We must face a harsh fact that endures through all governments: they are readier by far to delegate than to trust. They invariably move, as they have in the Bill, to do what looks to them like the right thing, but then get worried and hedge round what they have done with unnecessary and tiresome restrictions which only ensure one thing: that their original purpose will be frustrated.
I do not find it easy to imagine the department saying, "Now that the Government have set up CHAI, we are content to leave it at that", and not be constantly looking over its shoulder with advice and instruction, which may not be all that welcome or helpful. It is in the nature of the beast that a department is readier to expand than to retract its frontiers. I hope that the Minister will consider whether there is a way to improve those two clauses. My amendment would merely leave out subsection (1) of Clause 47. I have not suggested an alternative form of words because I thought that the Government would prefer to do that.
Whatever the Minister may have thought previously, I am not being frivolous in any way. It is more than likely that there will be much friction between the two bodies. I hope that, while the Government have the opportunity, the Minister will think carefully about the need to remove that possibility in so far as he can. I beg to move.
Earl Howe: My Lords, my noble friend Lord Peyton made some extremely powerful points, which I hope the Minister will consider carefully. Although my noble friend did not dwell long on Amendment No. 359, it reinforces the compelling argument advanced in Committee that, once the Bill comes into force, the NHS and the independent healthcare sector should be judged according to a uniform set of standards. There was a wide measure of agreement from all noble Lords who spoke in favour of that level playing field. Amendment No. 358, which I have tabled, focuses on that issue.

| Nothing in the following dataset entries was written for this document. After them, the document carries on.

(** The bounds of adaptive replacement: at most [c] resident items, at most [c]
    items on T1 and its ghost, at most [2 c] in all, no ghosts before the cache is
    full, and a target between 0 and [c]. *)
Definition bounded (c : Z) s : Prop :=
  len (t1 s) + len (t2 s) <= c /\ len (t1 s) + len (b1 s) <= c /\ count s <= 2 * c /\
  (len (t1 s) + len (t2 s) < c -> b1 s = [] /\ b2 s = []) /\ 0 <= p s <= c.

Definition full (c : Z) s : Prop := len (t1 s) + len (t2 s) = c.
End Operations.

Definition arc_map {A B} (f : A -> B) (s : arc A) : arc B :=
  mkArc (f <$> t1 s) (f <$> t2 s) (f <$> b1 s) (f <$> b2 s) (p s).

(** ** Lemmas *)

Section Lemmas.
Context {A : Type}.
Implicit Types s : arc A.

Lemma len_cons (x : A) (xs : list A) : len (x :: xs) = len xs + 1.
Proof. simpl. lia. Qed.

Lemma len_snoc (x : A) (xs : list A) : len (xs ++ [x]) = len xs + 1.
Proof. rewrite length_app. simpl. lia. Qed.

Lemma remove_none (f : A -> bool) xs : Forall (fun y => f y = false) xs -> remove f xs = xs.
Proof. induction 1 as [|x xs Hx _ IH]; [done|]. unfold remove. rewrite filter_cons_True by done. by f_equal. Qed.

Lemma remove_split (f : A -> bool) xs x ys : f x = true -> Forall (fun y => f y = false) xs -> Forall (fun y => f y = false) ys ->
  remove f (xs ++ x :: ys) = xs ++ ys.
Proof.
  intros Hx Hxs Hys. unfold remove at 1. rewrite filter_app, filter_cons_False by congruence.
  f_equal; by apply remove_none.
Qed.

(** [replace] applies when the cache is full and the target is in bounds: one of
    its lists has an item to give. *)
Lemma replace_full c s : 0 < c -> full c s -> 0 <= p s <= c ->
  (exists x xs, Z.max (p s) 1 <= len (t1 s) /\ t1 s = x :: xs /\
     replace s = mkArc xs (t2 s) (b1 s ++ [x]) (b2 s) (p s)) \/
  (exists x xs, len (t1 s) < Z.max (p s) 1 /\ t2 s = x :: xs /\
     replace s = mkArc (t1 s) xs (b1 s) (b2 s ++ [x]) (p s)).
Proof.
  unfold full, replace. intros Hc Hf Hp. destruct (Z.leb_spec (Z.max (p s) 1) (len (t1 s))).
  - left. destruct (t1 s) as [|x xs]; simpl in *; [lia|]. by exists x, xs.
  - right. destruct (t2 s) as [|x xs]; simpl in *; [lia|]. by exists x, xs.
Qed.

Lemma replace_all s : all (replace s) ≡ₚ all s.
Proof.
  unfold replace, all. destruct s as [l1 l2 g1 g2 q]; simpl.
  destruct (Z.max q 1 <=? len l1); [destruct l1|destruct l2]; simpl; try done; solve_Permutation.
Qed.

Lemma replace_len s : count (replace s) = count s.
Proof.
  unfold count. enough (length (all (replace s)) = length (all s)) as H.
  { unfold all in H. rewrite !length_app in H. lia. }
  by rewrite replace_all.
Qed.

(** [replace] on a full cache takes one item from the resident lists. *)
Lemma replace_sizes c s : 0 < c -> full c s -> 0 <= p s <= c ->
  len (t1 (replace s)) + len (t2 (replace s)) = c - 1 /\
  len (t1 (replace s)) + len (b1 (replace s)) = len (t1 s) + len (b1 s) /\
  p (replace s) = p s.
Proof.
  intros Hc Hf Hp. unfold full in Hf.
  destruct (replace_full c s Hc Hf Hp) as [(x & xs & _ & E & ->)|(x & xs & _ & E & ->)]; simpl;
    rewrite E in *; rewrite ?len_cons, ?len_snoc in *; lia.
Qed.

Lemma ghosts_full c s : bounded c s -> b1 s <> [] \/ b2 s <> [] -> full c s.
Proof. unfold bounded, full. intros (H1 & H2 & H3 & Hg & _) Hb. destruct (decide (len (t1 s) + len (t2 s) < c)) as [Hl|]; [|lia].
  destruct (Hg Hl). naive_solver. Qed.

Lemma len_tail (xs : list A) : xs <> [] -> len (tail xs) = len xs - 1.
Proof. destruct xs; simpl; [done|]. lia. Qed.

Lemma len_nil (xs : list A) : 0 < len xs -> xs <> [].
Proof. by destruct xs. Qed.

(** Making room keeps the bounds and leaves a place for an item on T1. *)
Lemma room_sizes c s : 0 < c -> bounded c s ->
  len (t1 (room c s)) + len (t2 (room c s)) + 1 <= c /\
  len (t1 (room c s)) + len (b1 (room c s)) + 1 <= c /\
  count (room c s) + 1 <= 2 * c /\
  (len (t1 (room c s)) + len (t2 (room c s)) + 1 < c -> b1 (room c s) = [] /\ b2 (room c s) = []) /\
  p (room c s) = p s.
Proof.
  intros Hc Hb. pose proof Hb as (H1 & H2 & H3 & H4 & H5). pose proof (ghosts_full c s Hb) as Hg.
  unfold room. destruct (Z.eqb_spec (len (t1 s) + len (b1 s)) c); [destruct (Z.ltb_spec (len (t1 s)) c)|
    destruct (Z.leb_spec c (count s)); [destruct (Z.leb_spec (2 * c) (count s))|]].
  - assert (Hn : b1 s <> []) by (apply len_nil; lia). specialize (Hg (or_introl Hn)).
    set (s0 := mkArc (t1 s) (t2 s) (tail (b1 s)) (b2 s) (p s)).
    destruct (replace_sizes c s0 Hc Hg H5) as (? & ? & ?). pose proof (replace_len s0) as Ht.
    pose proof (len_tail _ Hn). unfold count in *. simpl in *. lia.
  - assert (Hn : t1 s <> []) by (apply len_nil; lia). pose proof (len_tail _ Hn).
    unfold count in *. simpl in *. split_and!; try lia.
  - assert (Hn : b2 s <> []) by (apply len_nil; unfold count in *; lia). specialize (Hg (or_intror Hn)).
    set (s0 := mkArc (t1 s) (t2 s) (b1 s) (tail (b2 s)) (p s)).
    destruct (replace_sizes c s0 Hc Hg H5) as (? & ? & ?). pose proof (replace_len s0) as Ht.
    pose proof (len_tail _ Hn). unfold count in *. simpl in *. lia.
  - assert (Hf : full c s). { unfold full. destruct (decide (len (t1 s) + len (t2 s) < c)) as [Hl|]; [|lia].
      destruct (H4 Hl) as [E1 E2]. unfold count in *. rewrite E1, E2 in *. simpl in *. lia. }
    destruct (replace_sizes c s Hc Hf H5) as (? & ? & ?). pose proof (replace_len s) as Ht.
    unfold count in *. lia.
  - destruct (H4 ltac:(unfold count in *; lia)) as [E1 E2]. unfold count in *. rewrite E1, E2 in *.
    simpl in *. split_and!; try done; lia.
Qed.

Lemma miss_bounded c x s : 0 < c -> bounded c s -> bounded c (miss c x s).
Proof.
  intros Hc Hb. pose proof Hb as (_ & _ & _ & _ & ?).
  destruct (room_sizes c s Hc Hb) as (? & ? & ? & Hg & ?).
  unfold bounded, miss, count in *. simpl. rewrite len_snoc. split_and!; try lia.
  intros. apply Hg. lia.
Qed.

Lemma head_tail (xs : list A) : xs = option_list (head xs) ++ tail xs.
Proof. by destruct xs. Qed.

(** Making room loses the victim and nothing else. *)
Lemma room_all c s : all s ≡ₚ option_list (victim c s) ++ all (room c s).
Proof.
  unfold room, victim. repeat case_match; rewrite ?replace_all; try done; unfold all; simpl.
  - rewrite (head_tail (b1 s)) at 1. solve_Permutation.
  - rewrite (head_tail (t1 s)) at 1. solve_Permutation.
  - rewrite (head_tail (b2 s)) at 1. solve_Permutation.
Qed.

Lemma miss_all c x s : x :: all s ≡ₚ option_list (victim c s) ++ all (miss c x s).
Proof.
  rewrite room_all. unfold miss, all. simpl. solve_Permutation.
Qed.

(** [f] selects the item [x] of [s] and no other. *)
Definition selects (f : A -> bool) (x : A) s : Prop :=
  x ∈ all s /\ NoDup (all s) /\ forall y, y ∈ all s -> f y = true <-> y = x.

As I see it, the case rests on two main planks: the fact that both healthcare sectors will shortly fall under a single regulator, and the fact that in recent years the NHS has moved from being a monolithic managed service to being much more a healthcare system commissioned to provide services in the round, as the noble Lord, Lord Hunt, pointed out. In so far as the taxpayer can access state-funded care either through NHS facilities or the independent sector, it makes sense to ensure that, wherever a patient is treated, the care that he receives will be assessed against exactly the same benchmarks and standards. The concordat and the Government's policy to give patients greater choice in where they are treated are both factors that strengthen the case for having that consistency.
It emerged from our previous debate and it was pointed out by the Minister that it is not always possible or appropriate to have identical standards operating in both sectors. For one thing, the range of activities provided by the NHS is much greater than that in the independent sector. Some NHS standards will be irrelevant to a private hospital. Some of the minimum standards applicable to an independent hospital may not be quite suitable for an NHS hospital.
The amendments that I moved in Committee did not find favour with noble Lords. I accept that they were unrealistic, for the reasons that I have given. I have therefore reformulated the amendment so that, although it speaks of a timescale within which CHAI must apply a uniform set of standards, it allows CHAI
The Minister said that over time he expected a common set of standards to be developed for the NHS and independent healthcare providers. That was welcome, but I am sure that he will have picked up the sense from the Committee that "over time" was not a phrase that carried the degree of urgency that some of us sought. We may not be able to be as prescriptive about the timescale as I would like; nevertheless, it ought to be possible to estimate fairly clearly how long it will take CHAI to introduce a common regime. The Minister said that he would take the matter away and consider whether he could be a little more reassuring on the point. I very much hope that he can.
Lord Clement-Jones: My Lords, I shall speak to Amendment No. 362, which is in many ways similar to the amendment to which the noble Earl, Lord Howe, has just spoken. Although they are in the same group, they are different considerations to those raised by the noble Lord, Lord Peyton.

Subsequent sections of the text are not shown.